» **GIVEN DATA**:
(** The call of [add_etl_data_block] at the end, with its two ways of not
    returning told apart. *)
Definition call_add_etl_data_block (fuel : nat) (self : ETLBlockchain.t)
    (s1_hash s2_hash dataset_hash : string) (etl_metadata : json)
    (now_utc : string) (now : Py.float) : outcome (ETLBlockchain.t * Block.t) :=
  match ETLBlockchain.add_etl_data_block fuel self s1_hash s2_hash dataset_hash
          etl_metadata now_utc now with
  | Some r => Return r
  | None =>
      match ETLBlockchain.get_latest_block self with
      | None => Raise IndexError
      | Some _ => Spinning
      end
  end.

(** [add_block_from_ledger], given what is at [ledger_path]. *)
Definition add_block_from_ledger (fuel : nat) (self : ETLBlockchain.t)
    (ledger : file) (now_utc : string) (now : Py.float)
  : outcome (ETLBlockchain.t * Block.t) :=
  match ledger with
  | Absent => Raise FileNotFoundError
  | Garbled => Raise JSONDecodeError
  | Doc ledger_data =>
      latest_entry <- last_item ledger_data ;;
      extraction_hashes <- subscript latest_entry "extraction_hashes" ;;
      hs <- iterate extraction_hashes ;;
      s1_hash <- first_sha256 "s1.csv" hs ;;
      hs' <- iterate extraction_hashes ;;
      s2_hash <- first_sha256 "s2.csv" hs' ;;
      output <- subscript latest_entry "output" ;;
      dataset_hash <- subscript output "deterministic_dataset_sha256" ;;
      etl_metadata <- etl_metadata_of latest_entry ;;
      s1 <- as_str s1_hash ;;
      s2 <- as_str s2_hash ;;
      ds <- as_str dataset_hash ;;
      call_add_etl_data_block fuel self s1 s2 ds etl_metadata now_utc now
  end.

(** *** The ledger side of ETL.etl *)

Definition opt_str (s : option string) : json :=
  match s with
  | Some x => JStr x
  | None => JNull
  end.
--
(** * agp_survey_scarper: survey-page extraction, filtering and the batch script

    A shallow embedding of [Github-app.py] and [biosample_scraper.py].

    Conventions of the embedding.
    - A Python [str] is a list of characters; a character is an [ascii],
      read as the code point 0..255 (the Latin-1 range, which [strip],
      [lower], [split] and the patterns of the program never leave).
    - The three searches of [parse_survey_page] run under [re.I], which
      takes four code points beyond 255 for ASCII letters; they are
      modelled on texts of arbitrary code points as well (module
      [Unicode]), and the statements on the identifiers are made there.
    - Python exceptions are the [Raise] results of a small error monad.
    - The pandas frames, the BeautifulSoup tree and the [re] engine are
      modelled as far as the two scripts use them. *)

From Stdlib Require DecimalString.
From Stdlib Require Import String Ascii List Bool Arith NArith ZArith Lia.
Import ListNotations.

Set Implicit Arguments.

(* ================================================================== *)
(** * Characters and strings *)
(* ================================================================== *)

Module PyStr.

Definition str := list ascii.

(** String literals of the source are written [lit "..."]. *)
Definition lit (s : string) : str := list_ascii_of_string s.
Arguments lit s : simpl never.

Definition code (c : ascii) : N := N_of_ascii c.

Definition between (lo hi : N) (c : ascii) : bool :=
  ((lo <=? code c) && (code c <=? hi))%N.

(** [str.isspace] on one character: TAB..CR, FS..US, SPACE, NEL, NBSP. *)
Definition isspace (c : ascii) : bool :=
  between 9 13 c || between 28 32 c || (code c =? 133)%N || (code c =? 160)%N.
* * *
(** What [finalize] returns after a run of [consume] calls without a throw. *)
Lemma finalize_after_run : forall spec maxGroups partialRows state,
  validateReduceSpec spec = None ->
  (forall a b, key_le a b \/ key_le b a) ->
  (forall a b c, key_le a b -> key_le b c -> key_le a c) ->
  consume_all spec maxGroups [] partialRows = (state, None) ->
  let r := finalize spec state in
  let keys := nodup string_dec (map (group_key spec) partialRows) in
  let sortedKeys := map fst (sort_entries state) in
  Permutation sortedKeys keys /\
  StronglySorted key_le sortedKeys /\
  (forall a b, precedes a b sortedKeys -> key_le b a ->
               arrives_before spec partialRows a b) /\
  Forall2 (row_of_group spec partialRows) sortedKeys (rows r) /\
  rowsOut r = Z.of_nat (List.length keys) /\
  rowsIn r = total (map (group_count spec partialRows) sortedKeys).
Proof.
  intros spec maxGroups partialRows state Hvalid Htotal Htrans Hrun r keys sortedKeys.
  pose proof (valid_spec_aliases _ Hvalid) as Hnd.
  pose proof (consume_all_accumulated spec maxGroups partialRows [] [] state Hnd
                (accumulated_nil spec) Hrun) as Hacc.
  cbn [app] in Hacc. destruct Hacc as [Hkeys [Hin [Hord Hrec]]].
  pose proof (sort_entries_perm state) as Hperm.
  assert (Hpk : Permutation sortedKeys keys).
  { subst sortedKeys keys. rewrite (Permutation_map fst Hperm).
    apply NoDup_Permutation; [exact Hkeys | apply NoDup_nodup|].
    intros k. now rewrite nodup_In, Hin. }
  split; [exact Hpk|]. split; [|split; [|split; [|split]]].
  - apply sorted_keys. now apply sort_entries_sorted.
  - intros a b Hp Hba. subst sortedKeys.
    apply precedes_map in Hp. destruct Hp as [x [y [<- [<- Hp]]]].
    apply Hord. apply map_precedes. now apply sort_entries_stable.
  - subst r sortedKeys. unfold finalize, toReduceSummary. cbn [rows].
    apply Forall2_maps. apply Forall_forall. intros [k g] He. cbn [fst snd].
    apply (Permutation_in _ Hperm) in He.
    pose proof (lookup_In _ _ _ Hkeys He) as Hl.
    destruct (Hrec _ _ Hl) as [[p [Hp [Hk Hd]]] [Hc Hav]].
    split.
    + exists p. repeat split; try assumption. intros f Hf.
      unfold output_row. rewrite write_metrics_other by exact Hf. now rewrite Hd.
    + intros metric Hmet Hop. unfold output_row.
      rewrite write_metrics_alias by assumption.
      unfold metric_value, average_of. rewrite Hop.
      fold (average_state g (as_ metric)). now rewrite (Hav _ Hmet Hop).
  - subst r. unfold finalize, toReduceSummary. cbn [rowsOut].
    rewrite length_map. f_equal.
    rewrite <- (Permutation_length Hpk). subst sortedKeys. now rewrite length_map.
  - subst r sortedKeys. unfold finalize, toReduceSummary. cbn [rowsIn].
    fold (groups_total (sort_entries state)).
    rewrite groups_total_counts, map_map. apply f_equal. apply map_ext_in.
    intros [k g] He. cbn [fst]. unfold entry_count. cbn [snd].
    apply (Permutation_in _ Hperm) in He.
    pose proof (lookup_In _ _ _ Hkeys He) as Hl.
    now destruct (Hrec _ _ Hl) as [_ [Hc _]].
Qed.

» **TO DO**: Show every line in the entries above that contains the string "Hrec".

» **RESPONSE FOR THIS EXERCISE**:
  cbn [app] in Hacc. destruct Hacc as [Hkeys [Hin [Hord Hrec]]].
    destruct (Hrec _ _ Hl) as [[p [Hp [Hk Hd]]] [Hc Hav]].
    now destruct (Hrec _ _ Hl) as [_ [Hc _]].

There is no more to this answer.